EFFECT OF EXTRACELLULAR IONS AND MODULATORS OF CALCIUM-TRANSPORT ON SURVIVAL OF TERT-BUTYL HYDROPEROXIDE EXPOSED CARDIAC MYOCYTES

Objective: The aim was to investigate the effects of extracellular ions and agents that modify calcium translocating pathways on oxidative stress induced cell injury. Methods: Survival of cardiac myocytes exposed to tert-butyl hydroperoxide (t-BHP, 0.2 to 2 mM) was estimated by their ability to maintain rod shaped morphology and exclude trypan blue, and by the release of lactate dehydrogenase (LDH). Mean life time (mu) of a myocyte was analysed in accordance with the Weibull distribution. Results: In pCa 3.0 Ringer's solution, t-BHP exposed myocytes underwent time and concentration dependent hypercontracture.
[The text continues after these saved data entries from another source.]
(* ===== verification/Cio.v ===== *)
(** C strings, decimal conversions and files: what the components use of the C
    library and of the POSIX file calls.

    A [char] array is a list of byte values 0 to 255; a C string is the part in
    front of the first 0.  A file is its bytes and the offset of the open
    descriptor.  Files are reliable: a read returns what the file holds, a write
    writes everything. *)

From stdpp Require Import base tactics numbers list gmap strings.
From Stdlib Require Import ZArith Lia.
From S2P Require Import Prelude.

(** ** Lists by integer index *)

Definition zlen {A} (l : list A) : Z := Z.of_nat (length l).
Definition ztake {A} (n : Z) (l : list A) : list A := take (Z.to_nat n) l.
Definition zdrop {A} (n : Z) (l : list A) : list A := drop (Z.to_nat n) l.

Lemma zlen_nil {A} : zlen (@nil A) = 0. Proof. done. Qed.
Lemma zlen_cons {A} (x : A) l : zlen (x :: l) = 1 + zlen l.
Proof. unfold zlen. simpl. lia. Qed.
Lemma zlen_app {A} (l k : list A) : zlen (l ++ k) = zlen l + zlen k.
Proof. unfold zlen. rewrite length_app. lia. Qed.
Lemma zlen_nonneg {A} (l : list A) : 0 <= zlen l.
Proof. unfold zlen. lia. Qed.
Lemma zlen_replicate {A} n (x : A) : zlen (replicate n x) = Z.of_nat n.
Proof. unfold zlen. by rewrite length_replicate. Qed.
Lemma zlen_map {A B} (f : A → B) l : zlen (map f l) = zlen l.
Proof. unfold zlen. by rewrite length_map. Qed.
Lemma ztake_app {A} n (l k : list A) : n = zlen l → ztake n (l ++ k) = l.
Proof. intros ->. unfold ztake, zlen. rewrite Nat2Z.id. apply take_app_length. Qed.
Lemma zdrop_app {A} n (l k : list A) : n = zlen l → zdrop n (l ++ k) = k.
Proof. intros ->. unfold zdrop, zlen. rewrite Nat2Z.id. apply drop_app_length. Qed.
Lemma ztake_all {A} n (l : list A) : zlen l <= n → ztake n l = l.
Proof. intros. unfold ztake, zlen in *. apply take_ge. lia. Qed.
Create Rewrite HintDb zlen.
#[export] Hint Rewrite @zlen_nil @zlen_cons @zlen_app @zlen_replicate @zlen_map : zlen.

(** ** Characters *)

Definition bytes (s : string) : list Z := map (λ c, Z.of_nat (Ascii.nat_of_ascii c)) (String.list_ascii_of_string s).

Definition NUL : Z := 0.
Definition NEWLINE : Z := 10.
Definition SPACE : Z := 32.
Definition SEP : Z := 58.

Definition is_digit (c : Z) : bool := (48 <=? c) && (c <=? 57).
Definition is_space (c : Z) : bool := (c =? 32) || ((9 <=? c) && (c <=? 13)).

(** ** C strings *)

Fixpoint cstr (l : list Z) : list Z :=
  match l with
  | [] => []
  | c :: l => if c =? 0 then [] else c :: cstr l
  end.

(** [strchr] for a nonzero character: its index in the C string at [l]. *)
Fixpoint strchr (l : list Z) (c : Z) : option nat :=
  match l with
  | [] => None
  | x :: l => if x =? 0 then None else if x =? c then Some O else S <$> strchr l c
  end.

Definition no_nul (l : list Z) : Prop := Forall (λ c, c ≠ 0) l.

Lemma cstr_app l k : no_nul l → cstr (l ++ 0 :: k) = l.
Proof. induction 1 as [|c l Hc _ IH]; simpl; [done|]. rewrite IH. by replace (c =? 0) with false by lia. Qed.

Lemma cstr_id l : no_nul l → cstr l = l.
Proof. induction 1 as [|c l Hc _ IH]; simpl; [done|]. rewrite IH. by replace (c =? 0) with false by lia. Qed.

Lemma cstr_no_nul l : no_nul (cstr l).
Proof.
  induction l as [|c l IH]; simpl; [constructor|].
  destruct (c =? 0) eqn:E; constructor; [lia|done].
Qed.

Lemma strchr_app l k c : no_nul l → c ∉ l → c ≠ 0 → strchr (l ++ c :: k) c = Some (length l).
Proof.
  intros Hl. induction Hl as [|x l Hx _ IH]; intros Hc Hc0; simpl.
  - replace (c =? 0) with false by lia. by rewrite Z.eqb_refl.
  - apply not_elem_of_cons in Hc as [Hne Hc].
    replace (x =? 0) with false by lia. replace (x =? c) with false by lia. by rewrite IH.
Qed.

Lemma strchr_none l k c : no_nul l → c ∉ l → strchr (l ++ 0 :: k) c = None.
Proof.
  intros Hl. induction Hl as [|x l Hx _ IH]; intros Hc; simpl; [done|].
  apply not_elem_of_cons in Hc as [Hne Hc].
  replace (x =? 0) with false by lia. replace (x =? c) with false by lia. by rewrite IH.
Qed.

(** [buf[i] = c] *)
Definition poke (buf : list Z) (i : nat) (c : Z) : list Z := <[i := c]> buf.

Lemma poke_app l x k c i : i = length l → poke (l ++ x :: k) i c = l ++ c :: k.
Proof. intros ->. unfold poke. by rewrite insert_app_r_alt, Nat.sub_diag. Qed.

(** Bytes copied to the start of a buffer. *)
Definition overlay (buf src : list Z) : list Z := src ++ drop (length src) buf.

(** ** Decimal conversions *)

(** The digits of [n >= 0], most significant first ([%lld] and [%d] of a
    nonnegative value); [n < 10^20] covers every 64-bit integer. *)
Fixpoint dec_digits (fuel : nat) (n : Z) : list Z :=
  match fuel with
  | O => []
  | S fuel => if n <? 10 then [48 + n] else dec_digits fuel (n / 10) ++ [48 + n mod 10]
  end.

Definition dec (n : Z) : list Z :=
  if n <? 0 then 45 :: dec_digits 20 (- n) else dec_digits 20 n.

(** [%*d]: right-justified in a field of [w] characters. *)
Definition pad (w : nat) (l : list Z) : list Z := replicate (w - length l) SPACE ++ l.

(** [atol] and [atoi]: white space, an optional sign, digits up to the first
    other character.  Values out of range of the C type are undefined there; the
    model returns the number. *)
Fixpoint digits_value (acc : Z) (l : list Z) : Z :=
  match l with
  | [] => acc
  | c :: l => if is_digit c then digits_value (acc * 10 + (c - 48)) l else acc
  end.

Fixpoint skip_space (l : list Z) : list Z :=
  match l with
  | [] => []
  | c :: l' => if is_space c then skip_space l' else l
  end.

Definition atol (l : list Z) : Z :=
  match skip_space l with
  | c :: l' => if c =? 45 then - digits_value 0 l'
               else if c =? 43 then digits_value 0 l'
               else digits_value 0 (c :: l')
  | [] => 0
  end.

Definition all_digits (l : list Z) : Prop := Forall (λ c, is_digit c = true) l.

Lemma digits_value_app acc l k :
  all_digits l → digits_value acc (l ++ k) = digits_value (digits_value acc l) k.
Proof. intros Hl. revert acc. induction Hl as [|c l Hc _ IH]; intros acc; simpl; [done|]. by rewrite Hc. Qed.

Lemma dec_digits_spec fuel : ∀ n,
  0 <= n < 10 ^ Z.of_nat fuel →
  all_digits (dec_digits fuel n) ∧ digits_value 0 (dec_digits fuel n) = n.
Proof.
  induction fuel as [|fuel IH]; intros n Hn; [change (10 ^ Z.of_nat 0) with 1 in Hn|].
  { replace n with 0 by lia. by split; [constructor|]. }
  cbn [dec_digits]. destruct (n <? 10) eqn:E.
  - assert (is_digit (48 + n) = true) as Hd by (unfold is_digit; lia).
    split; [by repeat constructor|]. cbn [digits_value]. rewrite Hd. lia.
  - rewrite Nat2Z.inj_succ, Z.pow_succ_r in Hn by lia.
    destruct (IH (n / 10)) as [Hall Hval]; [Z.div_mod_to_equations; lia|].
    assert (is_digit (48 + n mod 10) = true) as Hd by (unfold is_digit; Z.div_mod_to_equations; lia).
    split; [apply Forall_app; split; [done|by repeat constructor]|].
    rewrite digits_value_app, Hval by done. cbn [digits_value]. rewrite Hd.
    Z.div_mod_to_equations; lia.
Qed.

Lemma dec_digits_length fuel k n :
  (0 < fuel)%nat → (0 < k)%nat → n < 10 ^ Z.of_nat k → (1 <= length (dec_digits fuel n) <= k)%nat.
Proof.
  revert k n. induction fuel as [|fuel IH]; intros k n Hf Hk Hn; [lia|].
  cbn [dec_digits]. destruct (n <? 10) eqn:E; [simpl; lia|].
  rewrite length_app. cbn [length].
  destruct k as [|[|k]]; [lia|change (10 ^ Z.of_nat 1) with 10 in Hn; lia|].
  destruct fuel as [|fuel]; [simpl; lia|].
  specialize (IH (S k) (n / 10) ltac:(lia) ltac:(lia)).
  rewrite Nat2Z.inj_succ, Z.pow_succ_r in Hn by lia.
  assert (n / 10 < 10 ^ Z.of_nat (S k)) as H by (Z.div_mod_to_equations; lia).
  specialize (IH H). lia.
Qed.

Definition dec_max : Z := 10 ^ 20.

Lemma dec_spec n : 0 <= n < dec_max → all_digits (dec n) ∧ digits_value 0 (dec n) = n.
Proof. intros Hn. unfold dec. replace (n <? 0) with false by lia. by apply dec_digits_spec. Qed.

Lemma dec_length k n : (0 < k)%nat → 0 <= n < 10 ^ Z.of_nat k → (1 <= length (dec n) <= k)%nat.
Proof.
  intros Hk Hn. unfold dec. replace (n <? 0) with false by lia. apply dec_digits_length; lia.
Qed.

Lemma dec_length_pos n : 0 <= n → (1 <= length (dec n))%nat.
Proof.
  intros Hn. unfold dec. replace (n <? 0) with false by lia.
  apply (dec_digits_length 20 (S (Z.to_nat n)) n); [lia..|].
  apply Z.lt_le_trans with (10 ^ n); [|apply Z.pow_le_mono_r; lia]. by apply Z.pow_gt_lin_r.
Qed.

Lemma digit_not c : is_digit c = true → c ≠ 0 ∧ c ≠ SEP ∧ c ≠ NEWLINE ∧ is_space c = false ∧ c ≠ 45 ∧ c ≠ 43.
Proof. unfold is_digit, is_space, SEP, NEWLINE. intros. split_and!; lia. Qed.

Lemma atol_digits l k c :
  all_digits l → l ≠ [] → is_digit c = false → atol (l ++ c :: k) = digits_value 0 l.
Proof.
  intros Hl Hne Hc. destruct l as [|x l]; [done|]. apply Forall_cons in Hl as [Hx Hl].
  destruct (digit_not _ Hx) as (_ & _ & _ & Hs & H1 & H2).
  unfold atol. cbn [app skip_space]. rewrite Hs.
  replace (x =? 45) with false by lia. replace (x =? 43) with false by lia.
  change (x :: l ++ c :: k) with ((x :: l) ++ c :: k).
  rewrite digits_value_app by (by constructor). cbn [digits_value]. by rewrite Hc.
Qed.

Lemma skip_space_replicate n l : skip_space (replicate n SPACE ++ l) = skip_space l.
Proof. induction n; simpl; auto. Qed.

Lemma atol_replicate n l : atol (replicate n SPACE ++ l) = atol l.
Proof. unfold atol. by rewrite skip_space_replicate. Qed.

(** A number written in a padded field, terminated by 0, reads back. *)
Lemma atol_pad w n k : 0 <= n < dec_max → atol (pad w (dec n) ++ 0 :: k) = n.
Proof.
  intros Hn. destruct (dec_spec n Hn) as [Hall Hval].
  assert (dec n ≠ []) as Hne by (pose proof (dec_length_pos n ltac:(lia)); by destruct (dec n); simpl in *; [lia|]).
  unfold pad. rewrite <- app_assoc, atol_replicate. by rewrite atol_digits.
Qed.

Lemma atol_dec n k : 0 <= n < dec_max → atol (dec n ++ 0 :: k) = n.
Proof.
  intros Hn. pose proof (atol_pad 0 n k Hn) as H. unfold pad in H. by rewrite Nat.sub_0_l in H.
Qed.

Lemma pad_length w l : (length l <= w)%nat → length (pad w l) = w.
Proof. intros. unfold pad. rewrite length_app, length_replicate. lia. Qed.

Lemma dec_no c n : 0 <= n < dec_max → is_digit c = false → c ∉ dec n.
Proof.
  intros Hn Hc Hin. destruct (dec_spec n Hn) as [Hall _]. unfold all_digits in Hall. rewrite Forall_forall in Hall.
  apply Hall in Hin. congruence.
Qed.

Lemma dec_no_nul n : 0 <= n < dec_max → no_nul (dec n).
Proof.
  intros Hn. destruct (dec_spec n Hn) as [Hall _]. eapply Forall_impl; [exact Hall|].
  intros c Hc. by apply digit_not in Hc as [? _].
Qed.

(** ** Files *)

Record file := File { fdata : list Z; fpos : Z }.

Inductive whence := SEEK_SET | SEEK_CUR | SEEK_END.

(** [lseek]: the resulting offset, or -1 without effect if it is negative. *)
Definition lseek (f : file) (off : Z) (w : whence) : file * Z :=
  let p := match w with
           | SEEK_SET => off
           | SEEK_CUR => fpos f + off
           | SEEK_END => zlen (fdata f) + off
           end in
  if p <? 0 then (f, -1) else (File (fdata f) p, p).

(** [read]: up to [n] bytes from the current offset, fewer at the end of file. *)
Definition fread (f : file) (n : Z) : file * list Z :=
  let b := ztake n (zdrop (fpos f) (fdata f)) in
  (File (fdata f) (fpos f + zlen b), b).

(** [write]: all bytes, at the current offset; a hole reads as zeros. *)
Definition fwrite (f : file) (b : list Z) : file :=
  let d := fdata f in
  let gap := replicate (Z.to_nat (fpos f - zlen d)) 0 in
  File (ztake (fpos f) (d ++ gap) ++ b ++ zdrop (fpos f + zlen b) d) (fpos f + zlen b).

Lemma fread_at A X B p n :
  p = zlen A → n = zlen X → fread (File (A ++ X ++ B) p) n = (File (A ++ X ++ B) (p + n), X).
Proof.
  intros -> ->. unfold fread. cbn [fpos fdata]. rewrite zdrop_app, ztake_app by done. done.
Qed.

Lemma fwrite_at A X B p Y :
  p = zlen A → zlen X = zlen Y →
  fwrite (File (A ++ X ++ B) p) Y = File (A ++ Y ++ B) (p + zlen Y).
Proof.
  intros -> Hl. unfold fwrite. cbn [fpos fdata].
  rewrite <- (app_assoc A), ztake_app by done. do 3 f_equal.
  rewrite app_assoc, zdrop_app; [done|]. rewrite zlen_app. lia.
Qed.

Lemma fwrite_end A p Y : p = zlen A → fwrite (File A p) Y = File (A ++ Y) (p + zlen Y).
Proof.
  intros ->. unfold fwrite. cbn [fpos fdata]. rewrite ztake_app by done.
  unfold zdrop, zlen. rewrite drop_ge by lia. by rewrite app_nil_r.
Qed.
The fraction of rod shaped cells excluding trypan blue correlated with LDH release. The lifetime of a cell was increased upon reduction of [Ca]o. Myocytes exposed to t-BHP in pCa 7.0 or 8.0 Ringer's solution attained a rigor state and became permeable to trypan blue. t-BHP-induced hypercontracture was delayed on increasing [K]o or [Na]o. Reduction of [Na]o to 67.5 mM, but not to 13.5 mM, accelerated t-BHP induced hypercontracture. Early reduction of [Ca]o to a pCa of 8.0 had no protective effect if 1 mM calcium was reintroduced after half the duration of exposure. Verapamil (10 muM), nifedipine (1 muM), butanedione monoxamine (20 mM), and caffeine (10 mM) accelerated t-BHP-induced loss of rod shaped morphology. Ryanodine (1 muM), Trolox-C (1 muM), and butylated hydroxytoluene (BHT, 500 muM) had no effect on survival of t-BHP exposed myocytes. Survival was prolonged upon preincubation of the myocytes with BAPTA-AM or desferrioxamine or when the cells were exposed to t-BHP in the presence of La (1 mM) or N-propyl gallate (10 muM). Conclusions: Ferrous catalysed free radical reactions initiated by t-BHP lead to hypercontracture or rigor shortening of myocytes, depending upon [Ca]o. It is unlikely that t-BHP-induced hypercontracture is mediated by Ca influx through L- or T-type Ca channels or due to release of Ca from intracellular stores. Activation of Ca influx via Na-Ca exchange and/or increase in the passive membrane permeability to Ca is consistent with the observations reported. Myocyte rigor observed upon attenuation of Ca overload suggests contribution of Ca-independent processes.